Content starts
(** C36. TOLERANT replay reports exactly what differs: on a history whose
    deterministic steps all permit it, one that does not fail has checked the
    same source as a strict replay, re-executed exactly the permitted steps, with
    the selected implementation or else the pinned one, and lists the differences
    of each step in step order; it is MATCHED and byte-identical when there is
    none, otherwise DIFFERENT.  A permitted step contributes none exactly when
    identity, output hash and status are the recorded ones. *)
Theorem tolerant_reports_exactly launcher request st r h (Hm : rr_mode request = TOLERANT)
    (Hs : source (rr_workspace_id request) (rr_source_session_id request) (rr_manifest request) = Ok (Some h))
    (Hd : forall s, s ∈ hr_steps h -> rs_policy s = DETERMINISTIC -> rs_tolerant_reexecution_allowed s = true)
    (Hr : replay_ launcher request st = Ok r) (Ho : rp_outcome r <> FAILED) :
  exists dss,
    authentic_source request h st /\ Forall2 (reported request) (hr_steps h) dss /\
    rp_differences r = concat dss /\
    (rp_outcome r = MATCHED <-> Forall (fun ds => ds = []) dss) /\
    (rp_outcome r = DIFFERENT <-> rp_differences r <> []) /\
    (rp_byte_identical r = true <-> rp_outcome r = MATCHED) /\ rp_first_mismatch r = None.
Proof.
  destruct (tolerant_completes launcher request st r Hm Hr Ho) as (h' & dss & Hs' & Ha & Hf & Hrest).
  rewrite Hs in Hs'. injection Hs' as <-. exists dss. split; [done|]. split; [|done].
  assert (Hall : Forall (fun s => rs_policy s = DETERMINISTIC -> rs_tolerant_reexecution_allowed s = true) (hr_steps h))
    by (apply Forall_forall; exact Hd).
  clear - Hall Hf. induction Hf as [|s ds ss dss Hx _ IH]; [constructor|]. apply Forall_cons in Hall as [Hp Hall].
  constructor; [by apply reexecuted_reported|by apply IH].
Qed.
Content ends
▶ DIRECTIONS FOR THIS TASK
Nothing in the entries above may be left out; retype them all exactly.

▶ TASK OUTPUT
(** C36. TOLERANT replay reports exactly what differs: on a history whose
    deterministic steps all permit it, one that does not fail has checked the
    same source as a strict replay, re-executed exactly the permitted steps, with
    the selected implementation or else the pinned one, and lists the differences
    of each step in step order; it is MATCHED and byte-identical when there is
    none, otherwise DIFFERENT.  A permitted step contributes none exactly when
    identity, output hash and status are the recorded ones. *)
Theorem tolerant_reports_exactly launcher request st r h (Hm : rr_mode request = TOLERANT)
    (Hs : source (rr_workspace_id request) (rr_source_session_id request) (rr_manifest request) = Ok (Some h))
    (Hd : forall s, s ∈ hr_steps h -> rs_policy s = DETERMINISTIC -> rs_tolerant_reexecution_allowed s = true)
    (Hr : replay_ launcher request st = Ok r) (Ho : rp_outcome r <> FAILED) :
  exists dss,
    authentic_source request h st /\ Forall2 (reported request) (hr_steps h) dss /\
    rp_differences r = concat dss /\
    (rp_outcome r = MATCHED <-> Forall (fun ds => ds = []) dss) /\
    (rp_outcome r = DIFFERENT <-> rp_differences r <> []) /\
    (rp_byte_identical r = true <-> rp_outcome r = MATCHED) /\ rp_first_mismatch r = None.
Proof.
  destruct (tolerant_completes launcher request st r Hm Hr Ho) as (h' & dss & Hs' & Ha & Hf & Hrest).
  rewrite Hs in Hs'. injection Hs' as <-. exists dss. split; [done|]. split; [|done].
  assert (Hall : Forall (fun s => rs_policy s = DETERMINISTIC -> rs_tolerant_reexecution_allowed s = true) (hr_steps h))
    by (apply Forall_forall; exact Hd).
  clear - Hall Hf. induction Hf as [|s ds ss dss Hx _ IH]; [constructor|]. apply Forall_cons in Hall as [Hp Hall].
  constructor; [by apply reexecuted_reported|by apply IH].
Qed.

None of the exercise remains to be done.